Comment cette décision, annoncée en grande pompe, s’est traduite sur le terrain? Les premiers témoignages des voyageurs n’incitent guerre à l’optimisme.
«C’est encore comme un rêve», soupire une commerçante gabonaise rencontrée sur un marché camerounais. Elle a traversé la frontière pour acheter des régimes de bananes à revendre à Libreville. «Aujourd’hui, on continue à payer pour passer d’un côté comme de l’autre», résume-t-elle.
«Une manne financière redistribuée dans la chaîne de commandement»
Pourquoi les Africains peinent-t-ils à se déplacer facilement sur leur continent? Gilles Yabi connaît bien la problématique de la mobilité en Afrique de l’Ouest. Sur le plan formel, cette région ne présente plus d’obstacles à la libre circulation qui a été ratifiée depuis plusieurs décennies. Pourtant, explique-t-il à Géopolis, la pratique «des petits billets» reste de rigueur. Exactement comme en Afrique centrale.
«C’est une manne financière considérable. Ce sont des petites sommes qui sont données par chaque voyageur. Chaque jour, ce sont des millions de francs CFA qui sont prélevés. Des taxes illégales. Il y a une forte suspicion que cet argent ne reste pas seulement au niveau de l’agent qui prélève directement, il est redistribué généralement dans la chaîne de commandement. C’est un problème lié à une sorte de tradition de corruption qui s’est installée dans ces pays.»
Gilles Yabi observe que ce phénomène ne concerne pas les voyageurs africains qui se déplacent par avion. Les victimes de ces tracasseries sont essentiellement des populations pauvres qui ont besoin de commercer au niveau des frontières.
C’est le cas de ces commerçants camerounais et gabonais qui se sont confiés à Africa News, aux confins de la Guinée Equatoriale, du Gabon et du Cameroun.
«Quand tu entres en Guinée Equatoriale, c’est un calvaire. Les hommes en tenue vous arnaquent et vous incarcèrent. Ils vous mettent en cellule et vous obligent à payer pour être libérés», se plaint un commerçant camerounais.
Plus loin, une commerçante gabonaise se lamente: «Il y a d’abord la police, on paie 1000 francs, puis on trouve la gendarmerie, c’est encore 1000 francs…»
Quelle que soit leur nationalité, tous racontent les innombrables et inévitables «petits billets» à glisser aux policiers, aux gendarmes ou aux douaniers pour pouvoir passer la frontière.
«Il y a un laisser-aller au niveau politique»
Gilles Yabi observe que cette pratique est liée à une sorte de tradition de corruption systémique qui s’est installée en Afrique centrale comme en Afrique de l’Ouest.
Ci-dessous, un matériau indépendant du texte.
(** A stream read to its end: the identifier frame, the chunks, and
    the outcome of the save, which is the only step that writes. *)
Lemma pull_to_end (db : redis) (conversation_id : string)
    (messages final : list Message) (chunks : list string) (now1 now2 : Z) :
  stream_response dial_client messages = (chunks, Ok final) →
  pull isoformat py_repr dial_client (S (S (length chunks)))
      (Created conversation_id messages) now1 now2 db
    = (Ok (Some (identifier_frame conversation_id))
         :: (chunk_item <$> chunks)
         ++ [end_of_stream
               (_save_conversation_messages isoformat py_repr conversation_id
                  final now1 now2 db).1],
       Finished,
       (_save_conversation_messages isoformat py_repr conversation_id
          final now1 now2 db).2).
Proof.
  intros Hstream.
  replace (S (S (length chunks))) with (S (length chunks) + 1)%nat by lia.
  rewrite pull_add.
  destruct (pull_created (length chunks) conversation_id messages now1 now2 db)
    as (g' & -> & Hnext); [by rewrite Hstream|].
  rewrite Hstream in Hnext |- *. cbn [fst snd] in Hnext |- *.
  rewrite firstn_all. rewrite drop_all, anext_after_chunks in Hnext.
  cbn [pull]. by rewrite Hnext.
Qed.

Lemma get_conversation_frame (db : redis) (conversation_id : string) :
  (get_conversation conversation_id db).2 = db.
Proof.
  unfold get_conversation, bind, Redis.get.
  by destruct (db !! (CONVERSATION_PREFIX +:+ conversation_id)) as [[[?]|?]|].
Qed.

Lemma chat_streaming_inv (db db' : redis) (user_message : Message)
    (conversation_id : string) (now1 now2 : Z) (g : generator) :
  chat isoformat py_repr dial_client user_message conversation_id true
      now1 now2 db = (Ok (Streaming g), db') →
  db' = db ∧
  ∃ history, g = Created conversation_id (turn_messages history user_message).
Proof.
  unfold chat, bind at 1.
  pose proof (get_conversation_frame db conversation_id) as Hframe.
  destruct (get_conversation conversation_id db) as [[[conversation|]|e] db0];
    simpl in Hframe; subst db0; [|done..].
  destruct (truthy conversation); [|done].
  unfold bind, lift, ret, _stream_chat.
  destruct (typed_messages conversation) as [history|e]; [|done].
  intros [= <- <-]. eauto.
Qed.

(** C5: the generator a streaming [chat] returns sends the frame with
    the conversation identifier as its first item, before any chunk of
    the model; the store is not written while the identifier frame and
    the chunks are sent, whatever the store and the clock are when the
    consumer asks; the save runs in the step that follows the last
    chunk; and on a store that holds the record of the conversation,
    reading the stream to its end leaves the list the loop of the client
    ended with as the persisted messages of the conversation. *)
Theorem stream_sends_identifier_first_and_saves_last (db db0 : redis)
    (user_message : Message) (conversation_id : string) (now1 now2 : Z)
    (g : generator) :
  chat isoformat py_repr dial_client user_message conversation_id true
      now1 now2 db = (Ok (Streaming g), db0) →
  db0 = db ∧
  ∃ messages,
    g = Created conversation_id messages ∧
    ∀ (now1' now2' : Z) (db1 : redis),
      anext isoformat py_repr dial_client g now1' now2' db1
        = (Ok (Some (identifier_frame conversation_id)),
           AtFrame conversation_id messages, db1)
      ∧ (∀ k, (k ≤ length (stream_response dial_client messages).1)%nat →
           ∃ g',
             pull isoformat py_repr dial_client (S k) g now1' now2' db1
               = (Ok (Some (identifier_frame conversation_id))
                    :: (chunk_item
                          <$> take k (stream_response dial_client messages).1),
                  g', db1))
      ∧ (∃ g',
          pull isoformat py_repr dial_client
              (S (length (stream_response dial_client messages).1)) g
              now1' now2' db1
            = (Ok (Some (identifier_frame conversation_id))
                 :: (chunk_item <$> (stream_response dial_client messages).1),
               g', db1)
          ∧ ∀ final,
              (stream_response dial_client messages).2 = Ok final →
              anext isoformat py_repr dial_client g' now1' now2' db1
                = (end_of_stream
                     (_save_conversation_messages isoformat py_repr
                        conversation_id final now1' now2' db1).1,
                   Finished,
                   (_save_conversation_messages isoformat py_repr
                      conversation_id final now1' now2' db1).2))
      ∧ (∀ m final,
           index_ok db1 →
           db1 !! (CONVERSATION_PREFIX +:+ conversation_id)
             = Some (RString (json_dumps (JObj m))) →
           m !! "id" = Some (JStr conversation_id) →
           (stream_response dial_client messages).2 = Ok final →
           ∃ db',
             pull isoformat py_repr dial_client
                 (S (S (length (stream_response dial_client messages).1))) g
                 now1' now2' db1
               = (Ok (Some (identifier_frame conversation_id))
                    :: (chunk_item
                          <$> (stream_response dial_client messages).1)
                    ++ [Ok None],
                  Finished, db')
             ∧ persisted_messages db' conversation_id = Some final
             ∧ db' !! (CONVERSATION_PREFIX +:+ conversation_id)
               = Some (RString (json_dumps (JObj
                   (<["updated_at" := JStr (isoformat now1')]>
                   (<["messages" := JArr (model_dump <$> final)]> m)))))).
Proof.
  intros Hchat. apply chat_streaming_inv in Hchat as (-> & history & ->).
  split; [done|]. eexists. split; [done|]. intros now1' now2' db1.
  split; [done|]. split; [|split].
  - intros k Hk.
    destruct (pull_created k conversation_id
                (turn_messages history user_message) now1' now2' db1 Hk)
      as (g' & Hpull & _).
    eauto.
  - destruct (pull_created (length (stream_response dial_client
                (turn_messages history user_message)).1) conversation_id
                (turn_messages history user_message) now1' now2' db1)
      as (g' & Hpull & Hnext); [done|].
    exists g'. rewrite firstn_all in Hpull. split; [done|].
    intros final Hfinal. rewrite Hnext, drop_all, anext_after_chunks.
    by rewrite Hfinal.
  - intros m final Hix Hdb Hid Hfinal.
    destruct (stream_response dial_client
                (turn_messages history user_message))
      as [chunks ending] eqn:Hstream.
    simpl in Hfinal. subst ending. cbn [fst].
    rewrite (pull_to_end _ _ _ _ _ _ _ Hstream).
    rewrite (save_conversation_messages_ok _ _ m) by done.
    cbn [fst snd].
    exists (after_save isoformat conversation_id m final now1' now2' db1).
    split; [reflexivity|].
    split; [apply persisted_after_save|].
    unfold after_save.
    rewrite lookup_insert_ne
      by (apply not_eq_sym, conversation_key_not_list_key).
    apply lookup_insert_eq.
Qed.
Un système que certains acteurs politiques n’ont pas intérêt à voir disparaître.
«Il y a des éléments très clairs qui montrent que c’est une corruption qui irrigue généralement l’ensemble de l’appareil de sécurité et donc finalement l’ensemble de l’appareil politique. Oui il y a un laisser-aller au niveau politique… Tout cela est également lié aux questions de financement politique, aux questions de la loyauté et du clientélisme politique en particulier.»
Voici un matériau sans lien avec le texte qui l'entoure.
(** A value is read the same, with as much fuel or more, when white space
    follows the text. *)
Lemma scan_once_app (f : nat) :
  forall s v r f',
    scan_once f s = Ok v r -> (f <= f')%nat ->
    scan_once f' (s ++ w) = Ok v (r ++ w).
Proof.
  induction f as [|f IH]; intros s v r f' H Hf; cbn [scan_once] in H;
    [discriminate|].
  destruct f' as [|m]; [lia|].
  destruct s as [|c s]; [discriminate|]. cbn [app scan_once].
  destruct (c =? 34).
  { destruct (scanstring s []) as [[x r']|] eqn:E; [|discriminate].
    rewrite (scanstring_app _ _ _ _ _ (le_n _) E).
    injection H as <- <-. reflexivity. }
  destruct (c =? 123).
  { apply (parse_object_app (scan_once f) (scan_once m)
             (scan_once_shorter f)); [|exact H].
    intros s' v' r' H'. apply (IH _ _ _ _ H'). lia. }
  destruct (c =? 91).
  { apply (parse_array_app (scan_once f) (scan_once m)
             (scan_once_shorter f)); [|exact H].
    intros s' v' r' H'. apply (IH _ _ _ _ H'). lia. }
  change (c :: s ++ w) with ((c :: s) ++ w).
  repeat (match type of H with
          | (if ?b then _ else _) = _ => destruct b eqn:?
          end;
          [apply constant_app; exact H|]).
  destruct ((c =? 45)
            && bool_decide (is_Some (strip_prefix (py "-Infinity") (c :: s))))
    eqn:E.
  - apply andb_true_iff in E as [E1 E2]. rewrite E1.
    apply bool_decide_eq_true in E2 as [x Hx].
    rewrite (strip_prefix_app _ _ _ Hx).
    rewrite bool_decide_eq_true_2 by eauto. cbn [andb].
    apply constant_app; exact H.
  - replace ((c =? 45)
             && bool_decide
                  (is_Some (strip_prefix (py "-Infinity") ((c :: s) ++ w))))
      with false; [apply match_number_app; exact H|].
    symmetry. apply andb_false_iff in E as [E|E];
      [rewrite E; reflexivity|].
    apply andb_false_iff. right.
    apply bool_decide_eq_false in E. apply bool_decide_eq_false_2.
    intros [x Hx].
    rewrite strip_prefix_app_none in Hx; [discriminate Hx|reflexivity|].
    destruct (strip_prefix (py "-Infinity") (c :: s)) eqn:E';
      [destruct E; eauto | reflexivity].
Qed.

End Padding.

Lemma skip_ws_blank_app (b z : str) :
  forallb is_ws b = true -> skip_ws (b ++ z) = skip_ws z.
Proof.
  induction b as [|x b IH]; [reflexivity|].
  cbn [forallb app skip_ws]. rewrite andb_true_iff. intros [-> H].
  apply IH, H.
Qed.

(** A text that decodes still decodes, to the same value, with JSON white
    space before and after it. *)
Lemma loads_padded (w1 w2 content : str) (v : json) :
  forallb is_ws w1 = true -> forallb is_ws w2 = true ->
  loads content = Some v -> loads (w1 ++ content ++ w2) = Some v.
Proof.
  intros H1 H2. unfold loads.
  destruct (scan_once (S (length content)) (skip_ws content))
    as [v' r| |] eqn:E; try discriminate.
  intros H. rewrite (skip_ws_blank_app _ _ H1).
  destruct (skip_ws content) as [|c t] eqn:Ec; [discriminate E|].
  rewrite (skip_ws_app_cons w2 _ _ _ Ec).
  change (c :: t ++ w2) with ((c :: t) ++ w2).
  rewrite (scan_once_app w2 H2 _ _ _ _ (S (length (w1 ++ content ++ w2))) E)
    by (rewrite !length_app; lia).
  destruct (skip_ws r) eqn:Er; [|discriminate H].
  rewrite (skip_ws_app_nil w2 H2 _ Er). exact H.
Qed.

Section Stripping.

Lemma isspace_of_ws (b : str) :
  forallb is_ws b = true -> forallb PyStr.char_isspace b = true.
Proof.
  rewrite !forallb_forall. intros H c Hc. apply is_ws_isspace, H, Hc.
Qed.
La corruption qui s’est installée dans les pays d’Afrique centrale et d’Afrique de l’Ouest empoisonne non seulement la vie des voyageurs, mais elle constitue aussi une véritable menace pour la sécurité des populations de ces régions, explique Gilles Yabi.
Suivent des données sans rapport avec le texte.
(** * Bonfire Hub harvest pipeline: a shallow embedding of [src/src/scraper.py]

    The development follows the source file top-down: the values that
    [json.loads] produces, the helper functions [calculate_days_remaining]
    and [extract_json_from_page], then the methods of [BonfireScraper]
    ([login], [fetch_agencies], [scrape_open_opportunities],
    [scrape_past_opportunities], [scrape_all_opportunities],
    [_save_progress]) written in a small state-and-exception monad over an
    explicit description of the browser's answers. *)

From Stdlib Require Import ZArith Ascii String.
From stdpp Require Import gmap strings list pretty sorting.

Set Warnings "-register-all".

Local Open Scope string_scope.
Local Open Scope nat_scope.
Local Open Scope list_scope.
Local Open Scope stdpp_scope.

(** ** Python values

    The values handled by the scraper are those that [json.loads] returns:
    [None], booleans, integers, strings, lists and dictionaries.  A
    dictionary is kept as the list of its items in insertion order.  JSON
    numbers with a fraction or an exponent (Python floats) are outside the
    model.  A string is a sequence of characters with code below 256. *)

Inductive json : Type :=
  | JNull
  | JBool (b : bool)
  | JNum (n : Z)
  | JStr (s : string)
  | JArr (items : list json)
  | JObj (fields : list (string * json)).

(** [bool(v)] *)
Definition truthy (v : json) : bool :=
  match v with
  | JNull => false
  | JBool b => b
  | JNum n => negb (n =? 0)%Z
  | JStr s => negb (String.eqb s "")
  | JArr items => match items with [] => false | _ => true end
  | JObj fields => match fields with [] => false | _ => true end
  end.

Fixpoint assoc_get (fields : list (string * json)) (k : string) : option json :=
  match fields with
  | [] => None
  | (k', v) :: rest => if String.eqb k' k then Some v else assoc_get rest k
  end.

(** [d.get(k, dflt)] on a dictionary *)
Definition dict_get (fields : list (string * json)) (k : string) (dflt : json) : json :=
  match assoc_get fields k with
  | Some v => v
  | None => dflt
  end.

(** [v.get(k, dflt)] on any value: [None] stands for the [AttributeError]
    raised when [v] is not a dictionary. *)
Definition py_get (v : json) (k : string) (dflt : json) : option json :=
  match v with
  | JObj fields => Some (dict_get fields k dflt)
  | _ => None
  end.

(** ** [calculate_days_remaining]

    [datetime.strptime(s, "%Y-%m-%d %H:%M:%S")].  The standard library turns
    the format into the regular expression
    [(\d\d\d\d)-(1[0-2]|0[1-9]|[1-9])-(3[0-1]|[1-2]\d|0[1-9]|[1-9]| [1-9])\s+(2[0-3]|[0-1]\d|\d):([0-5]\d|\d):(6[0-1]|[0-5]\d|\d)],
    matches it at the start of the text, rejects text left over, and builds
    a [datetime], which rejects a year 0, a day the month does not have and
    a second above 59.  Each field is followed by a separator that is not a
    digit, so the first alternative that matches is the one the whole match
    uses.  A naive [datetime] is represented by the number of microseconds
    since 0001-01-01 00:00:00. *)

Local Open Scope Z_scope.

Definition parser (A : Type) : Type := string -> option (A * string).

Definition digit_val (c : ascii) : option Z :=
  let n := Z.of_nat (nat_of_ascii c) in
  if (48 <=? n) && (n <=? 57) then Some (n - 48) else None.

(** [\s] on code points below 256 *)
Definition is_space (c : ascii) : bool :=
  let n := Z.of_nat (nat_of_ascii c) in
  ((9 <=? n) && (n <=? 13)) || ((28 <=? n) && (n <=? 32))
  || (n =? 133) || (n =? 160).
«La réalité, c’est que dès lors qu’on a la capacité de payer, on peut même passer sans la moindre pièce d’identité. En donnant de l’argent, on peut faire passer des armes, de la drogue, etc. C’est un véritable problème de sécurité et d’absence de crédibilité de l’Etat, qui alimente la perception que l’Etat n’est pas au service des populations.»
Gilles Yabi estime que les chefs d’Etat africains devraient s’assurer d’un dispositif de suivi pour accélérer la libre circulation sur le continent. Et faire en sorte que l’information soit connue de tous, à commencer par la société civile. Si les populations sont bien informées, plaide-t-il, elles exigeront elles-mêmes le libre passage aux frontières et refuseront de payer.